In 2013, Sprint’s financial struggles drove it into the arms of Japan’s Softbank Corp., which acquired a majority interest in the telecom giant for $21.6 billion. That set the stage for a couple of key developments in the years to come. In 2019, Sprint sold its massive Overland Park campus for nearly $251 million to Wichita-based Occidental Management, which rebranded that sprawling office site as Aspiria. Then came Sprint’s eventual departure from the list of major Kansas City companies in 2020, when word came that it was being acquired by T-Mobile for $26 billion.
Great Plains Energy of Kansas City, parent of Kansas City Power & Light, had tried for years, without success, to secure a merger with Topeka-based Westar Energy. At times, the offer was simply rebuffed on business grounds; regulatory barriers thwarted other overtures. Until 2018, that is, when the two were able to come to terms in a deal valued at $15 billion. The offspring of that union, Evergy, serves more than a million customers in Kansas and Missouri.
The biggest economic development deal in Kansas history came in 2022 when Gov. Laura Kelly confirmed that Panasonic Energy’s North American division would build a $4 billion plant in De Soto to produce batteries for electric vehicles. The plant, now scheduled to open in 2025 with 1,000 employees, is eventually projected to have 4,000 workers.
That wrapped up a good year for Kelly and the state in development terms; in April, the state secured a commitment from Scorpion Biological Services to invest $650 million in building a 500,000-square-foot biomanufacturing facility in Manhattan. Preliminary estimates called for the creation of 500 high-paying jobs by 2030, developing vaccines to address global biological threats.
Two of the biggest real estate developments in the state’s history—both in Overland Park—moved ahead in 2023, where work continued on the $1 billion Bluhawk project, and groundbreaking took place on a $2 billion multi-use project on a site that formerly was home to Brookridge golf course. Each is expected to continue the growth that has made the city the economic engine of a county that is, in turn, the economic engine of the state.
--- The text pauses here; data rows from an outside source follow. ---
(* ===== verification/VersionOption.v ===== *)
(** * The option that stores a resource version (pkg/resource/resource.go)

    [StoreCurrentRV] writes through a pointer of its caller, so that a list of
    apply options that has it is code over Go's memory; the other options are
    those of the applicators. *)

From S2P Require Import Prelude GoErrors Meta Applicator Heap.

Section options.
Context {cell O : Type} {OO : Object O} {SS : Storable cell string}.
Implicit Types (current desired : O) (h : gmap loc cell).

Abbreviation GoM := (M cell).

Definition EffectfulOption : Type := O -> O -> GoM ((O * O) * option error).

Definition pureOption (fn : ApplyOption) : EffectfulOption := fun current desired => mret (fn current desired).

(** Writing through a nil pointer panics. *)
Definition StoreCurrentRV (origRV : ptr string) : EffectfulOption := fun current desired =>
  match addr origRV with
  | None => fun _ => None
  | Some l => _ ← store l (ResourceVersion (metaOf current)); mret ((current, desired), None)
  end.

(** The loop of the applicators over such options. *)
Fixpoint runOptions (ao : list EffectfulOption) current desired : GoM ((O * O) * option error) :=
  match ao with
  | [] => mret ((current, desired), None)
  | fn :: ao' =>
      out ← fn current desired;
      match out with
      | (cd, Some err) => mret (cd, Some err)
      | ((current, desired), None) => runOptions ao' current desired
      end
  end.

(** Options that leave the memory alone. *)
Lemma runOptions_pure (ao : list ApplyOption) current desired h :
  runOptions (pureOption <$> ao) current desired h = Some (applyOptions ao current desired, h).
Proof.
  revert current desired. induction ao as [|fn ao IH]; [done|]. intros current desired. cbn. unfold mbind, M_bind, pureOption, mret, M_ret.
  destruct (fn current desired) as [[c d] [err|]]; [done|]. apply IH.
Qed.

Lemma runOptions_app (ao1 ao2 : list EffectfulOption) current desired h :
  runOptions (ao1 ++ ao2) current desired h =
  (out ← runOptions ao1 current desired;
   match out with (cd, Some err) => mret (cd, Some err) | ((c, d), None) => runOptions ao2 c d end) h.
Proof.
  revert current desired h. induction ao1 as [|fn ao IH]; [done|]. intros current desired h. cbn. unfold mbind, M_bind.
  destruct (fn current desired h) as [[[[c d] [err|]] h']|]; [done| |done]. apply IH.
Qed.

Lemma applyOptions_app (ao1 ao2 : list (@ApplyOption O)) current desired :
  applyOptions (ao1 ++ ao2) current desired =
  match applyOptions ao1 current desired with (cd, Some err) => (cd, Some err) | ((c, d), None) => applyOptions ao2 c d end.
Proof.
  revert current desired. induction ao1 as [|fn ao IH]; [done|]. intros current desired. cbn.
  destruct (fn current desired) as [[c d] [err|]]; [done|apply IH].
Qed.

(** Wherever it is in the list, and with the pointer of a variable, the option
    changes nothing of what the others do, and the variable holds the version of
    the object as the options before it left it, unless one of them failed; in
    that case it keeps its value. *)
Theorem store_current_rv (before after : list ApplyOption) current desired h (l : loc) :
  l ∈ dom h ->
  runOptions ((pureOption <$> before) ++ StoreCurrentRV (Ptr (Some l)) :: (pureOption <$> after)) current desired h =
  Some (applyOptions (before ++ after) current desired,
        match applyOptions before current desired with
        | ((c, _), None) => <[l := toCell (ResourceVersion (metaOf c))]> h
        | (_, Some _) => h
        end).
Proof.
  intros [x Hx]%elem_of_dom. rewrite runOptions_app, applyOptions_app. unfold mbind at 1, M_bind at 1. rewrite runOptions_pure.
  destruct (applyOptions before current desired) as [[c d] [err|]]; [done|].
  cbn. unfold mbind, M_bind, store. rewrite Hx. apply runOptions_pure.
Qed.

(** A nil pointer panics unless an earlier option failed. *)
Lemma store_current_rv_nil (before after : list ApplyOption) current desired h :
  runOptions ((pureOption <$> before) ++ StoreCurrentRV (Ptr None) :: (pureOption <$> after)) current desired h = None <->
  (applyOptions before current desired).2 = None.
Proof.
  rewrite runOptions_app. unfold mbind at 1, M_bind at 1. rewrite runOptions_pure.
  destruct (applyOptions before current desired) as [[c d] [err|]]; cbn; naive_solver.
Qed.

End options.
Big doings in the Wichita area are also afoot. In 2023, Integra Technologies said it would invest $1.8 billion in a 1 million-square-foot expansion of its outsourced semiconductor assembly and test operations. Once at capacity, it will employ an additional 2,000 people, with a projected 3,161 additional jobs created by suppliers and adjacent businesses.
This past summer, the near suburb of Park City saw the groundbreaking for Champtown Addition, a $500 million mix of commercial projects that will include a 180-room hotel, an estimated 132,000 square feet of retail space, plus baseball and softball fields, along with a 78,100 square-foot aquarium and a butterfly conservatory of 20,000 square feet.